There are places where certain breeds of a dog are considered dangerous under their law and seek to ban them.   In the United States,  there are only a few places that consider every  ” pit bull ” for example to be dangerous.  When a dog of any breed is trained to attack people or animals,  or is kept as a guard dog on non-residential properties,  it will also be deemed dangerous.

But most cities and states in the U.S. classify a dog as dangerous only as a result of that individual animals actions.  For example,  an unprovoked attack that causes injury,  or a behavior that poses an unacceptable risk can also be classified as dangerous in some places,  but not in others.


When describing a ” dangerous dog ” it becomes more hazy when you look at what really constitutes an ” unprovoked ”  attack.  Just what exactly is considered a ” threat ”  worthy of a danger label?

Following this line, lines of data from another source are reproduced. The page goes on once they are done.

(** X24: a procedure that has used up its retries with a failure record
    stored is reported twice.  Under the hypotheses of the fail-fast
    property, [main] raises the exception "SP ... failed after N retries
    ... Job terminating." and publishes exactly two messages after the
    last execution: the failure notification that carries the record,
    then, from its own [except] clause, a second failure notification
    whose error is "Unexpected error". *)
Theorem main_reports_failure_twice (fuel : nat) (s : St W)
  (sps : list (string * string)) (i : nat) (sp_name file_source : string)
  (s1 s2 s3 : St W) (entry : FailedSpEntry) :
  fetch_pending_sps svc (snd (update_audit_log svc "InProgress" None true s))
  = (Ret sps, s1) ->
  nth_error sps i = Some (sp_name, file_source) ->
  units_succeed svc fuel (firstn i sps) s1 s2 ->
  execute_sp_with_retries svc fuel sp_name file_source s2 = (Ret false, s3) ->
  failed_sp_entry (self s3) = Some entry ->
  exists s' tl,
    main svc fuel s = (Raise (terminating (self s3) sp_name), s') /\
    trace s' = trace s3 ++ tl /\
    published tl
    = [(sns_arn (self s3),
        StatusMessage (env (self s3)) [FailedSp entry] "Failed"
          (reportregionname (self s3)) (Job_name (self s3))
          (loggroupname (self s3)) (job_run_id (self s3)));
       (sns_arn (self s3),
        StatusMessage (env (self s3)) [ErrorText "Unexpected error"] "Failed"
          (reportregionname (self s3)) (Job_name (self s3))
          (loggroupname (self s3)) (job_run_id (self s3)))].
Proof.
  intros Hfetch Hnth Hpre Hx Hentry.
  destruct (nth_error_split sps i Hnth) as (pre & post & Hsps & Hlen).
  assert (Hfirst : firstn i sps = pre).
  { rewrite Hsps, <- Hlen, firstn_app, firstn_all, Nat.sub_diag. cbn.
    now rewrite app_nil_r. }
  rewrite Hfirst in Hpre.
  destruct (update_audit_log_publishes_nothing "Failed" (Some "Failed") false
              s3) as (s4 & tl1 & Hu1 & Ht1 & Hp1 & Hs1).
  destruct (send_sns_message_failure_run svc "Failed" (FailedSp entry) [] s4)
    as (a1 & s5 & Hn1 & Ht2 & Hs2).
  destruct (update_audit_log_publishes_nothing "Failed" (Some "Failed") false
              s5) as (s6 & tl3 & Hu3 & Ht3 & Hp3 & Hs3).
  destruct (send_sns_message_failure_run svc "Failed"
              (ErrorText "Unexpected error") [] s6)
    as (a2 & s7 & Hn2 & Ht4 & Hs4).
  assert (Hbody : main_for_body svc fuel (sp_name, file_source) s2
                  = (Raise (terminating (self s3) sp_name), s5)).
  { unfold main_for_body. unfold bind at 1. rewrite Hx. cbn [negb]. cbv iota.
    unfold bind at 1. rewrite Hu1.
    unfold bind at 1, get_failed_sp_entry, bind at 1, get_self.
    rewrite Hs1, Hentry. unfold ret at 1.
    unfold bind at 1. rewrite Hn1.
    unfold bind, get_self, raise. now rewrite Hs2, Hs1. }
  assert (Hhandler : main_handler svc (terminating (self s3) sp_name) s5
                     = (Raise (terminating (self s3) sp_name), s7)).
  { unfold main_handler. unfold bind at 1. rewrite Hu3.
    unfold bind at 1. now rewrite Hn2. }
  exists s7,
    (tl1 ++ [status_event (self s4) "Failed" [FailedSp entry] a1] ++ tl3
     ++ [status_event (self s6) "Failed" [ErrorText "Unexpected error"] a2]).
  repeat split.
  - unfold main, try_except. unfold bind at 1.
    pose proof (update_audit_log_ret svc "InProgress" None true s) as [Hret _].
    destruct (update_audit_log svc "InProgress" None true s)
      as [[[] | e0 |] s0]; cbn [fst snd] in Hret, Hfetch; try discriminate.
    unfold bind at 1. rewrite Hfetch.
    destruct sps as [| sp0 sps0]; [destruct pre; discriminate |].
    unfold bind at 1. rewrite Hsps.
    rewrite (for_each_stops svc fuel pre post sp_name file_source s1 s2 _ s5
               Hpre Hbody).
    exact Hhandler.
  - rewrite Ht4, Ht3, Ht2, Ht1. now rewrite <- !app_assoc.
  - rewrite !published_app, Hp1, Hp3. cbn.
    now rewrite Hs3, Hs2, Hs1.
Qed.

(** X25: an exception of the status check uses up the execution like a
    status FAILED.  With one execution left, an accepted submission
    whose status check raises makes [execute_sp_with_retries] pause
    once for 120 seconds, after the failed check, and return [False]
    with the failure record stored: its error is the text of the
    exception, and [error_message] the fragment of that text. *)
Theorem execute_sp_with_retries_status_check_raises (fuel : nat)
  (sp_name file_source : string) (s : St W) (query_id : string) (w1 w2 : W)
  (e : Exn) :
  RETRY_LIMIT (self s) = 1%Z ->
  redshift_execute_statement svc (call_sql sp_name) (world s)
  = (inr query_id, w1) ->
  describe_statement svc query_id w1 = (inl e, w2) ->
  execute_sp_with_retries svc (S fuel) sp_name file_source s
  = (Ret false,
     mkSt (time_sleep svc 120 w2)
       (trace s
        ++ [EvRedshiftExecute (call_sql sp_name) (inr query_id);
            EvDescribe query_id (inl e); EvSleep 120])
       (record_failure sp_name file_source
          (mkStatus "FAILED" (Some (exn_text e))) (self s))).
Proof.
  intros HR Hx Hd.
  assert (Ha : attempt svc (S fuel) sp_name s
               = (Ret (mkStatus "FAILED" (Some (exn_text e)), "FAILED"),
                  mkSt (time_sleep svc 120 w2)
                    (trace s
                     ++ [EvRedshiftExecute (call_sql sp_name) (inr query_id);
                         EvDescribe query_id (inl e); EvSleep 120])
                    (self s))).
  { unfold attempt, bind at 1, redshift_execute, call. rewrite Hx.
    cbv beta iota. unfold check_query_status. cbn [while_ snd].
    change (negb (is_terminal "SUBMITTED")) with true. cbv iota.
    unfold bind. rewrite check_query_status_body_step.
    cbn [world trace self]. rewrite Hd. cbn [fst snd].
    unfold slept. cbn [world trace self].
    destruct fuel; cbn; now rewrite <- !app_assoc. }
  unfold execute_sp_with_retries, bind at 1, get_self. unfold bind at 1.
  cbn [while_]. rewrite HR. change (0 <? 1) with true. cbv iota.
  unfold bind at 1. rewrite execute_sp_with_retries_body_step, Ha.
  cbn [String.eqb Ascii.eqb Bool.eqb]. rewrite HR.
  change (0 + 1 <? 1) with false. cbv iota. reflexivity.
Qed.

While this has been discussed before it can not be over emphasized the importance of recognizing some of these signs of a warning from a dog.   An experienced dog owner realizes that the silent dog with lowered head,  showing the whites of his eyes and stiffly wagging his tail literally shouts his warning to keep away or risk a bite.   If you continue to approach this dog it will provoke an attack.   But children or uninformed adults could instead interpret the wagging as an invitation to approach and consider the resulting bite  ” unprovoked. ”   They might stare at the dog,  pick up it’s toy,  wear some kind of clothing or outfit that scares the dog — all these things that seem innocent to people but are indeed justifiable provocation to defend itself or even attack in the eyes of the dog.

Sometimes even a friendly dog can still be defined as dangerous.   An overly playful dog that jumps up on a toddler or elderly person can pose a threat of knocking them down and causing injury.   Always remember that dogs are pack animals,  where even well adjusted family pets can act with uncharacteristic aggression if caught up in the pack  ( mob ) mentality of multiple dogs.


It would be so much easier to simply identify at-risk dogs by their breed or other means,  and then ban them.   But there is no single factor to point out this information.

Dog bites — and the even more thankfully rare fatal dog attacks — always are a result of both the past and present events that can include many factors.   Some of these factors include the dog’s genetics,  learned behaviors,  socialization or the lack of,  canine function,  health and size of the dog,  reproductive status,  individual personality,  environment,  owner responsibility,  victim behavior,  victim size and physical condition and popularity of the breed.


You wouldn’t think this would be a problem but the more popular the dog breed,  the more contact it will probably have with greater numbers of people,  increasing the potential for problems — as well as poor breeding which is typical of increased demand for that breed.   An interesting fact is that breeds responsible for dog bite fatalities have varied over time,  in direct relationship to how popular the breed was at the time.

As we see in the press and media today the breed that gets singled out most is the ” pit bull. ”   But between 1975 and 1980,  in one notable survey,  the breeds most often associated with deadly attacks were the German shepherd,  ” husky – type ” dogs,  St.  Bernard,  bull terrier,  and Great Danes.


All dogs have the potential to bite.  Well – socialized,  emotionally and physically healthy dogs know how to  ” threaten ” and protect themselves without risk to themselves or others.

To put this in perspective.   A comprehensive special report looking at dog bite and fatality statistics between  1979  and  1998  was published in JAVMA,  Vol 217,  No.  6,  September 15,  2000.   What’s striking is that it reveals that since  1975,  dogs from more than 30 breeds have been responsible for fatal attacks on people,  including the Labrador Retriever,  Dachshund,  and Yorkshire Terrier.